Assigned task
In the entries below, find the line with "c_tmpInSize c = 0" and the line with "intros fi Hin". Reproduce those two lines and every line between them exactly, and nothing more.

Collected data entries
(* ===== verification/Lz4FrameErrors.v ===== *)
(** Error paths of the frame functions: the names of the error codes, and inputs
    on which the code departs from what its interface promises. *)

From Stdlib Require Import ZArith Lia Strings.Byte Strings.String.
From stdpp Require Import base gmap list fin_maps numbers.
From S2P Require Import Prelude Mem Lz4Common Lz4Format Lz4Decompress Lz4DecompressApi Lz4Compress Lz4Stream Lz4Hc Xxhash XxhashProofs Lz4Frame Lz4FrameDec Lz4FrameFormat Lz4FrameProofs Lz4FrameBegin Lz4FrameUpdate Lz4FrameCompress Lz4FrameDict Lz4FrameDecode Lz4FrameCall Lz4FrameResume.

Section errors.
Context {arch : Arch} (ua : bool).
Implicit Types (m : mem) (d : LZ4F_dctx_t) (c : LZ4F_cctx_t).

(** * Error codes *)

(** The identifier of an error code. *)
Definition error_name (e : LZ4F_errorCodes) : string :=
  match e with
  | OK_NoError => "OK_NoError"
  | ERROR_GENERIC => "ERROR_GENERIC"
  | ERROR_maxBlockSize_invalid => "ERROR_maxBlockSize_invalid"
  | ERROR_blockMode_invalid => "ERROR_blockMode_invalid"
  | ERROR_contentChecksumFlag_invalid => "ERROR_contentChecksumFlag_invalid"
  | ERROR_compressionLevel_invalid => "ERROR_compressionLevel_invalid"
  | ERROR_headerVersion_wrong => "ERROR_headerVersion_wrong"
  | ERROR_blockChecksum_unsupported => "ERROR_blockChecksum_unsupported"
  | ERROR_reservedFlag_set => "ERROR_reservedFlag_set"
  | ERROR_allocation_failed => "ERROR_allocation_failed"
  | ERROR_srcSize_tooLarge => "ERROR_srcSize_tooLarge"
  | ERROR_dstMaxSize_tooSmall => "ERROR_dstMaxSize_tooSmall"
  | ERROR_frameHeader_incomplete => "ERROR_frameHeader_incomplete"
  | ERROR_frameType_unknown => "ERROR_frameType_unknown"
  | ERROR_frameSize_wrong => "ERROR_frameSize_wrong"
  | ERROR_srcPtr_wrong => "ERROR_srcPtr_wrong"
  | ERROR_decompressionFailed => "ERROR_decompressionFailed"
  | ERROR_headerChecksum_invalid => "ERROR_headerChecksum_invalid"
  | ERROR_contentChecksum_invalid => "ERROR_contentChecksum_invalid"
  | ERROR_maxCode => "ERROR_maxCode"
  end%string.

(** The codes that [LZ4F_isError] recognises. *)
Definition real_errors : list LZ4F_errorCodes :=
  [ ERROR_GENERIC; ERROR_maxBlockSize_invalid; ERROR_blockMode_invalid; ERROR_contentChecksumFlag_invalid; ERROR_compressionLevel_invalid; ERROR_headerVersion_wrong; ERROR_blockChecksum_unsupported; ERROR_reservedFlag_set; ERROR_allocation_failed; ERROR_srcSize_tooLarge; ERROR_dstMaxSize_tooSmall; ERROR_frameHeader_incomplete; ERROR_frameType_unknown; ERROR_frameSize_wrong; ERROR_srcPtr_wrong; ERROR_decompressionFailed; ERROR_headerChecksum_invalid; ERROR_contentChecksum_invalid ].

Lemma error_codes (code : Z) :
  0 ≤ code < 2 ^ ptr_bits → LZ4F_isError code = true → ∃ e, e ∈ real_errors ∧ code = error e.
Proof.
  intros Hc He. unfold LZ4F_isError in He. rewrite Z.gtb_ltb in He. zbool.
  assert (Hk : 1 ≤ 2 ^ ptr_bits - code ≤ 18).
  { revert Hc He. unfold error, usize, wrap, ptr_bits, STEPSIZE.
    destruct LZ4_64bits; [change ((- error_number ERROR_maxCode) mod 2 ^ (8 * 8)) with (2 ^ 64 - 19)|
      change ((- error_number ERROR_maxCode) mod 2 ^ (8 * 4)) with (2 ^ 32 - 19)]; lia. }
  exists (nth (Z.to_nat (2 ^ ptr_bits - code - 1)) real_errors OK_NoError).
  assert (Hcase : ∃ j, (j < 18)%nat ∧ code = 2 ^ ptr_bits - 1 - Z.of_nat j).
  { exists (Z.to_nat (2 ^ ptr_bits - code - 1)). lia. }
  destruct Hcase as (j & Hj & ->).
  replace (Z.to_nat (2 ^ ptr_bits - (2 ^ ptr_bits - 1 - Z.of_nat j) - 1)) with j by lia.
  split; [apply list_elem_of_In, nth_In; done|]. clear Hc He Hk.
  unfold error, usize, wrap, ptr_bits, STEPSIZE.
  do 18 (destruct j as [|j]; [by destruct LZ4_64bits|]). lia.
Qed.

(** [LZ4F_getErrorName] never reads outside of its table, for any value of
    its argument; every error code the library returns is recognised by
    [LZ4F_isError] and gets the name of its own enumerator. *)
Theorem LZ4F_getErrorName_in_table (code : Z) :
  0 ≤ code < 2 ^ ptr_bits →
  if LZ4F_isError code
  then ∃ e, e ∈ real_errors ∧ code = error e ∧ LZ4F_getErrorName code = Some (error_name e)
  else LZ4F_getErrorName code = Some "Unspecified error code"%string.
Proof.
  intros Hc. destruct (LZ4F_isError code) eqn:He; [|unfold LZ4F_getErrorName; by rewrite He].
  destruct (error_codes code Hc He) as (e & Hin & ->). exists e. split; [done|]. split; [done|].
  unfold LZ4F_getErrorName. rewrite He. clear He Hc Hin. unfold error, usize, wrap, ptr_bits, STEPSIZE.
  by destruct LZ4_64bits, e.
Qed.

(** * The end of a frame *)

(** [LZ4F_compressEnd] does not look at the size of its destination when
    nothing is buffered: even with a destination of no bytes it writes the end
    mark and the checksum, 4 or 8 bytes, and reports them as its result. *)
Theorem LZ4F_compressEnd_ignores_room c (t : list byte) (dst dstMax : Z) m :
  let fi := frameInfo (prefs c) in
  c_tmpInSize c = 0 → info_ok fi → summed c t → contentSize fi = 0 ∨ contentSize fi = totalInSize c →
  mapped m dst (4 + 4 * contentChecksumFlag fi) → dstMax < 4 →
  ∃ c' n m', LZ4F_compressEnd c dst dstMax m = Ret (c', n) m' ∧ dstMax < n ∧
    LZ4F_isError n = false ∧ bytes_at m' dst (suffix_bytes fi t).
Proof.
  intros fi Hin Hok Hsum Hsz Hm Hmax. pose proof (io_check _ Hok). pose proof (length_suffix fi t Hok) as HL.
  pose proof (compressEnd_spec c t dst dstMax m Hin Hok Hsum Hsz Hm) as H'.
  apply wp_result in H' as ([c' n] & m' & Hrun & _ & -> & _ & Hb).
  fold fi in Hrun, Hb.
  eexists _, _, _. split; [exact Hrun|]. split; [lia|]. split; [|done]. apply isError_small. lia.
Qed.

(** * [LZ4F_getFrameInfo] *)

(** in the middle of a frame, when the last call left part of its input,
    [LZ4F_getFrameInfo] reports an error along with the frame information: it
    passes no input to [LZ4F_decompress], which insists on the address it
    expects. *)
Theorem LZ4F_getFrameInfo_after_start d (src srcSize newIn newOut : Z) m :
  stage_number dstage_storeHeader < stage_number (dStage d) → srcExpect d ≠ NULL →
  LZ4F_getFrameInfo ua d src srcSize newIn newOut m
    = Ret (d, Some (d_frameInfo d), 0, error ERROR_srcPtr_wrong) m.
Proof.
  intros Hst He. unfold LZ4F_getFrameInfo. rewrite Z.gtb_ltb.
  destruct (Z.ltb_spec (stage_number dstage_storeHeader) (stage_number (dStage d))); [|lia].
  unfold bind, LZ4F_decompress. destruct (Z.eqb_spec (srcExpect d) NULL) as [|_]; [done|].
  destruct (Z.eqb_spec NULL (srcExpect d)) as [E|_]; [by rewrite <- E in He|]. done.
Qed.

(** given a whole frame without content, [LZ4F_getFrameInfo] reads all of it
    and then answers that the header is incomplete: the decoder is back at the
    stage of the header. *)
Theorem LZ4F_getFrameInfo_empty_frame fi (bytes : list byte) (src newIn newOut : Z) d m :
  lz4_frame fi bytes [] → ready fi newIn newOut d m →
  io_call fi (buf_in d fi newIn) (buf_out d fi newOut) (buf_cap d fi) (d_header d) d m NULL 0 src bytes →
  ∃ d' m', LZ4F_getFrameInfo ua d src (zlen bytes) newIn newOut m
             = Ret (d', None, zlen bytes, error ERROR_frameHeader_incomplete) m'.
Proof.
  intros [F1 F2 (data & F3 & F4)] R C.
  pose proof (decompress_whole ua fi bytes [] data newIn newOut NULL 0 src d m None F3 F2 ltac:(done) F4 R C
    ltac:(done) eq_refl) as H.
  apply wp_result in H as ([[[d' n] k] h] & m' & Hrun & -> & -> & -> & Hst & _ & _).
  exists d', m'. unfold LZ4F_getFrameInfo. rewrite (rd_stage _ _ _ _ _ R). cbn [stage_number Z.gtb Z.compare].
  unfold bind. rewrite Hrun, Hst. done.
Qed.

(** * A dictionary that is kept too long *)

(** The first bytes of a header, fewer than the smallest header. *)
Lemma first_bytes d m (src : Z) (chunk : list byte) (dst newIn newOut : Z) :
  dStage d = dstage_getHeader → bytes_at m src chunk → 0 < zlen chunk < minFHSize →
  mapped m (d_header d) 16 → apart src (zlen chunk) (d_header d) 16 →
  wp (dloop ua (decompress_fuel (zlen chunk)) (DState d src dst NULL) (src + zlen chunk) dst dst newIn newOut)
     (λ r m', ∃ st hint, r = Stop st hint ∧ frame (d_header d) (d_header d + minFHSize) m m' ∧
        ds_dctx st = set_in (set_stage (set_in d 0 minFHSize) dstage_storeHeader) (zlen chunk) minFHSize) m.
Proof.
  intros Hst Hb Hl Hm Ha. unfold minFHSize, apart in *.
  assert (Hf : ∃ f, decompress_fuel (zlen chunk) = S f).
  { exists (Z.to_nat (16 * zlen chunk + 31)). unfold decompress_fuel. lia. }
  destruct Hf as [f ->]. cbn [dloop]. unfold dstep. cbn [ds_dctx]. rewrite Hst. unfold stage_getHeader.
  cbn [ds_src ds_dst ds_sel ds_dctx]. replace (src + zlen chunk - src) with (zlen chunk) by lia.
  rewrite usize_fits by lia. rewrite Z.geb_leb. unfold maxFHSize.
  destruct (Z.leb_spec 15 (zlen chunk)); [lia|]. unfold stage_storeHeader. apply wp_bind. cbn [ds_dctx].
  eapply wp_seq; [apply (gather_spec _ m _ _ _ [] chunk); cbn; try done; unfold apart, minFHSize; try lia; solve_mapped|].
  intros [st' ok] m1 (a & s' & -> & Hle & -> & Hok & F1 & _). unfold minFHSize in *. cbn [app] in *.
  rewrite length_app in *. destruct ok; [cbn in Hok; lia|]. destruct Hok as [-> _]. cbn [negb].
  apply wp_ret, wp_ret. eexists _, _. split; [reflexivity|]. split; [exact F1|].
  cbn [ds_dctx length]. by replace (Z.of_nat (length a + 0)) with (zlen a) by lia.
Qed.

(** after a frame of linked blocks, the next call still saves the dictionary
    of that frame when it is given only the first bytes of another frame.  If the
    caller has released the buffer the previous content was delivered to, the call
    reads released memory. *)
Theorem LZ4F_decompress_stale_dict d m (src dst newIn newOut : Z) (chunk : list byte) :
  dStage d = dstage_getHeader → srcExpect d = NULL →
  bytes_at m src chunk → 0 < zlen chunk < minFHSize →
  mapped m (d_header d) 16 → apart src (zlen chunk) (d_header d) 16 →
  d_linked d = true → d_dict d ≠ tmpOutBuffer d → 0 < d_dictSize d →
  m !! (d_dict d + d_dictSize d - 1) = None →
  LZ4F_decompress ua d dst 0 src (zlen chunk) None newIn newOut m = Fault.
Proof.
  intros Hst He Hb Hl Hm Ha Hlk Hd Hds Hnone. unfold LZ4F_decompress. rewrite He. cbn [Z.eqb negb andb NULL].
  rewrite Z.add_0_r. pose proof (first_bytes d m src chunk dst newIn newOut Hst Hb Hl Hm Ha) as H.
  apply wp_result in H as (r & m' & Hrun & st & hint & -> & F & Hctx). unfold bind at 1. rewrite Hrun.
  rewrite Hctx. set (d' := set_in _ _ _).
  assert (Hp : preserve_dict d' 0 m' = Fault).
  { unfold preserve_dict. change (d_linked d') with (d_linked d). change (d_dict d') with (d_dict d).
    change (tmpOutBuffer d') with (tmpOutBuffer d). change (dStage d') with dstage_storeHeader.
    change (d_dictSize d') with (d_dictSize d). rewrite Hlk.
    destruct (Z.eqb_spec (d_dict d) (tmpOutBuffer d)); [done|]. cbn [negb andb Z.eqb].
    change (u32 (stage_number dstage_storeHeader - 1) <? u32 (stage_number dstage_getSuffix - 1)) with true.
    cbv iota. rewrite Z.gtb_ltb. set (k := if _ <? _ then _ else _).
    assert (Hk : 0 < k ≤ d_dictSize d).
    { unfold k. destruct (Z.ltb_spec (KB 64) (d_dictSize d)); unfold KB in *; lia. }
    unfold bind at 1, memcpy, bind at 1, load_bytes.
    destruct (read_bytes m' (d_dict d + d_dictSize d - k) (Z.to_nat k)) as [l|] eqn:Hr; [|done].
    apply read_bytes_at in Hr as [Hl' Hat]. pose proof (bytes_at_mapped _ _ _ Hat) as Hmp.
    destruct (Hmp (d_dict d + d_dictSize d - 1)) as [b Hb']; [lia|].
    pose proof (proj1 (frame_dom _ _ _ _ F _) (ex_intro _ b Hb')) as [b' Hb'']. congruence. }
  unfold bind. change (stableDst (default (DOptions 0) None)) with 0. by rewrite Hp.
Qed.

End errors.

Result
  c_tmpInSize c = 0 → info_ok fi → summed c t → contentSize fi = 0 ∨ contentSize fi = totalInSize c →
  mapped m dst (4 + 4 * contentChecksumFlag fi) → dstMax < 4 →
  ∃ c' n m', LZ4F_compressEnd c dst dstMax m = Ret (c', n) m' ∧ dstMax < n ∧
    LZ4F_isError n = false ∧ bytes_at m' dst (suffix_bytes fi t).
Proof.
  intros fi Hin Hok Hsum Hsz Hm Hmax. pose proof (io_check _ Hok). pose proof (length_suffix fi t Hok) as HL.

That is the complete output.